Definition setPageState (f : PageState -> PageState) (w : World) : World :=
  mkWorld (env w) (f (pageState w)) (answers w) (answersRef w) (timeLeft w)
    (currentQuestionIndex w) (view w) (deps w) (examCompletedListener w)
    (interval w) (timers w) (pendingFetches w) (pendingSubmits w)
    (requests w) (nav w) (toasts w).
Definition setAnswers (f : gmap N AnswerEntry -> gmap N AnswerEntry)
    (w : World) : World :=
  mkWorld (env w) (pageState w) (f (answers w)) (S (answersRef w)) (timeLeft w)
    (currentQuestionIndex w) (view w) (deps w) (examCompletedListener w)
    (interval w) (timers w) (pendingFetches w) (pendingSubmits w)
    (requests w) (nav w) (toasts w).
Definition setTimeLeft (f : option Z -> option Z) (w : World) : World :=
  mkWorld (env w) (pageState w) (answers w) (answersRef w) (f (timeLeft w))
    (currentQuestionIndex w) (view w) (deps w) (examCompletedListener w)
    (interval w) (timers w) (pendingFetches w) (pendingSubmits w)
    (requests w) (nav w) (toasts w).
Definition setCurrentQuestionIndex (f : Z -> Z) (w : World) : World :=
  mkWorld (env w) (pageState w) (answers w) (answersRef w) (timeLeft w)
    (f (currentQuestionIndex w)) (view w) (deps w) (examCompletedListener w)
    (interval w) (timers w) (pendingFetches w) (pendingSubmits w)
    (requests w) (nav w) (toasts w).
Definition set_env e (w : World) : World :=
  mkWorld e (pageState w) (answers w) (answersRef w) (timeLeft w)
    (currentQuestionIndex w) (view w) (deps w) (examCompletedListener w)
    (interval w) (timers w) (pendingFetches w) (pendingSubmits w)
    (requests w) (nav w) (toasts w).
Definition set_view v (w : World) : World :=
  mkWorld (env w) (pageState w) (answers w) (answersRef w) (timeLeft w)
    (currentQuestionIndex w) v (deps w) (examCompletedListener w)
    (interval w) (timers w) (pendingFetches w) (pendingSubmits w)
    (requests w) (nav w) (toasts w).
Definition set_deps d (w : World) : World :=
  mkWorld (env w) (pageState w) (answers w) (answersRef w) (timeLeft w)
    (currentQuestionIndex w) (view w) d (examCompletedListener w)
    (interval w) (timers w) (pendingFetches w) (pendingSubmits w)
    (requests w) (nav w) (toasts w).
Definition set_examCompletedListener l (w : World) : World :=
  mkWorld (env w) (pageState w) (answers w) (answersRef w) (timeLeft w)
    (currentQuestionIndex w) (view w) (deps w) l
    (interval w) (timers w) (pendingFetches w) (pendingSubmits w)
    (requests w) (nav w) (toasts w).
Definition set_interval i (w : World) : World :=
  mkWorld (env w) (pageState w) (answers w) (answersRef w) (timeLeft w)
    (currentQuestionIndex w) (view w) (deps w) (examCompletedListener w)
    i (timers w) (pendingFetches w) (pendingSubmits w)
    (requests w) (nav w) (toasts w).
Definition set_timers l (w : World) : World :=
  mkWorld (env w) (pageState w) (answers w) (answersRef w) (timeLeft w)
    (currentQuestionIndex w) (view w) (deps w) (examCompletedListener w)
    (interval w) l (pendingFetches w) (pendingSubmits w)
    (requests w) (nav w) (toasts w).
Definition set_pendingFetches l (w : World) : World :=
  mkWorld (env w) (pageState w) (answers w) (answersRef w) (timeLeft w)
    (currentQuestionIndex w) (view w) (deps w) (examCompletedListener w)
    (interval w) (timers w) l (pendingSubmits w)
    (requests w) (nav w) (toasts w).
Definition set_pendingSubmits l (w : World) : World :=
  mkWorld (env w) (pageState w) (answers w) (answersRef w) (timeLeft w)
    (currentQuestionIndex w) (view w) (deps w) (examCompletedListener w)
    (interval w) (timers w) (pendingFetches w) l
    (requests w) (nav w) (toasts w).
Definition send (r : Request) (w : World) : World :=
  mkWorld (env w) (pageState w) (answers w) (answersRef w) (timeLeft w)
    (currentQuestionIndex w) (view w) (deps w) (examCompletedListener w)
    (interval w) (timers w) (pendingFetches w) (pendingSubmits w)
    (requests w ++ [r]) (nav w) (toasts w).
Definition navigate (n : Nav) (w : World) : World :=
  mkWorld (env w) (pageState w) (answers w) (answersRef w) (timeLeft w)
    (currentQuestionIndex w) (view w) (deps w) (examCompletedListener w)
    (interval w) (timers w) (pendingFetches w) (pendingSubmits w)
    (requests w) (nav w ++ [n]) (toasts w).
Definition toast (k : Toast.Kind) (text : string) (d : option string)
    (w : World) : World :=
  mkWorld (env w) (pageState w) (answers w) (answersRef w) (timeLeft w)
    (currentQuestionIndex w) (view w) (deps w) (examCompletedListener w)
    (interval w) (timers w) (pendingFetches w) (pendingSubmits w)
    (requests w) (nav w) (toasts w ++ [Toast.mk k text d]).
Definition setTimeout (t : Timer) (w : World) : World :=
  set_timers (timers w ++ [t]) w.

------------------------------------------------------------------------

Prompt> Using the entries above, give the number of lines that carry the string "option", without anything else.

Solution> 2